Chiediamoci ora se le due modalità brevemente delineate sono compatibili tra loro o se si escludono a vicenda come sembra dire, strutturandosi univocamente su una di esse, la nostra cultura. La domanda merita una riflessione a parte. Credo di poter dire che le due modalità sono compatibili, a patto di imparare a sentire la vita non come qualcosa di perfetto che è sempre minacciato dalla sua fine (il che è anche una vera contraddizione in termini!), bensì come qualcosa che partecipa all'infinito poiché sempre si rinnova grazie alla possibilità di amarla anche in altri. Al punto da considerare il bene "al di là dell'essere" allorché si constata che pur dovendo morire (cioè andare al di là dell'essere) resta il bene della vita degli altri.
Si potrebbe, così, concepire una educazione alla morte volta a combattere la morte individuale senza escludere l'amore per la vita altrui anche in propria assenza, cioè la bontà. Bisognerebbe non separare mai (come la mente umana fa in forma di difesa) ciò che in realtà non è separato: la perfezione della vita dalle minacce che il tempo porta con sé, imparando a vivere nella perfezione ciò che è eterno senza scambiarlo per immortale.

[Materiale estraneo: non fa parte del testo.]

Lemma pass_moves p (s : server) : inv s -> names_fine s -> has_room PASS_BUDGET s -> moves_res PASS_BUDGET s (pass p s).
Proof.
  intros I Hn Hr. unfold ServerRun.pass. cbv zeta. assert (0 <= PASS_STREAMS) as Hpos by done.
  set (s1 := foldl _ s (pi_events p)). assert (moved 0 s s1) as K1 by (apply foldl_moved; [|done]; intros; by apply polled_moved).
  pose proof (accept_all_moved (pi_now p 0%nat) (take ACCEPT_BUDGET (pi_accepted p)) 0%nat s1 (mv_inv _ _ _ _ _ K1)) as K2.
  destruct (accept_all (pi_now p 0%nat) 0 (take ACCEPT_BUDGET (pi_accepted p)) s1) as [s2 [r|r]]; cbn [fst] in K2.
  2:{ apply (moves_res_weaken enc (0 + 0)); [done|]. apply (moves_res_step enc anyone 0 0 _ _ _ K1). exists s2, (Err []). done. }
  assert (moved 0 s s2) as K by exact (moved_trans enc anyone 0 0 _ _ _ K1 K2).
  replace PASS_BUDGET with (0 + (PASS_BUDGET + 0)) by lia. apply (moves_res_step enc anyone 0 _ _ _ _ K).
  apply (moves_res_bind enc anyone PASS_BUDGET 0).
  { set (n := Nat.min _ _). apply (moves_weaken enc (Z.of_nat n * PASS_STREAMS)); [unfold n, PASS_BUDGET; nia|].
    apply read_batch_moves; [apply K|by apply (mv_names _ _ _ _ _ K)|].
    apply (has_room_moved 0 _ _ _ K). eapply has_room_less; [|exact Hr]. unfold n, PASS_BUDGET. nia. }
  intros s3 K3. pose proof (mv_inv _ _ _ _ _ K3) as I3. assert (names_fine s3) as N3 by (by apply (mv_names _ _ _ _ _ K3), (mv_names _ _ _ _ _ K)).
  clear K1 K2 K K3. apply (moves_res_bind enc anyone 0 0); [by apply (process_sends_moves enc _ 0)|]. intros s4 K4. pose proof (mv_inv _ _ _ _ _ K4) as I4.
  apply (moves_res_bind enc anyone 0 0); [by apply fanouts_moves|]. intros s5 K5. pose proof (mv_inv _ _ _ _ _ K5) as I5.
  apply (moves_res_bind enc anyone 0 0); [by apply write_batch_moves|]. intros s6 K6. pose proof (mv_inv _ _ _ _ _ K6) as I6.
  pose proof (uploaders_moved s6 I6) as K7. apply (moves_res_step enc anyone 0 0 _ _ _ K7). pose proof (mv_inv _ _ _ _ _ K7) as I7.
  set (s7 := requeue_unclogged_uploaders s6) in *. clearbody s7.
  assert (names_fine s7) as N7 by (by apply (mv_names _ _ _ _ _ K7), (mv_names _ _ _ _ _ K6), (mv_names _ _ _ _ _ K5), (mv_names _ _ _ _ _ K4)).
  apply (moves_res_then enc anyone 0 0); [destruct (pi_voice p); [by apply voice_events_moves|by apply moves_res_id]|].
  intros s8 [r8|e8] K8; [|apply moves_res_id, K8]. pose proof (mv_inv _ _ _ _ _ K8) as I8.
  apply (moves_res_bind enc anyone 0 0).
  { destruct (pi_identity p); [|by apply moves_id]. apply replies_moves; [done|]. by apply (mv_names _ _ _ _ _ K8). }
  intros s9 K9. pose proof (mv_inv _ _ _ _ _ K9) as I9. set (s10 := foldl _ s9 (pi_invites p)).
  assert (moved 0 s9 s10) as K10 by (apply foldl_moved; [|done]; intros; by apply create_invite_moved).
  apply (moves_res_step enc anyone 0 0 _ _ _ K10). pose proof (mv_inv _ _ _ _ _ K10) as I10. clearbody s10.
  apply (moves_res_bind enc anyone 0 0); [by apply flush_moves|]. intros s11 K11.
  apply (moves_res_bind enc anyone 0 0); [apply sweeps_moves, K11|]. intros s12 K12. apply moves_res_id, K12.
Qed.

L'inquietudine per le minacce che il tempo scorrendo porta con sé non impedisce di godere la vita come perfetta (piena ed eterna) nei suoi momenti di perfezione, se è inquietudine più per altri che per sé! Per chi vive dicendo "addio" agli altri, infatti, i momenti di perfezione sono vivibili (cioè pieni ed eterni) nonostante l'inquietudine determinata dalla coscienza di morte, perché nell'addio agli altri la "passione" per ciò che loro perdono con la nostra morte prevale sulla "passione" (compassione) di ciò che noi perdiamo per il loro permanere in vita senza di noi.
Si potrebbe addirittura pensare che vivere e morire per altri è possibile solo come "bisogno di lusso" di chi sta vivendo una vita perfetta (piena ed eterna): altrimenti come si potrebbe disinteressarsi della propria vita se essa non fosse già perfetta, per sentire come unica "mancanza" che non è ancora perfetta la vita degli altri?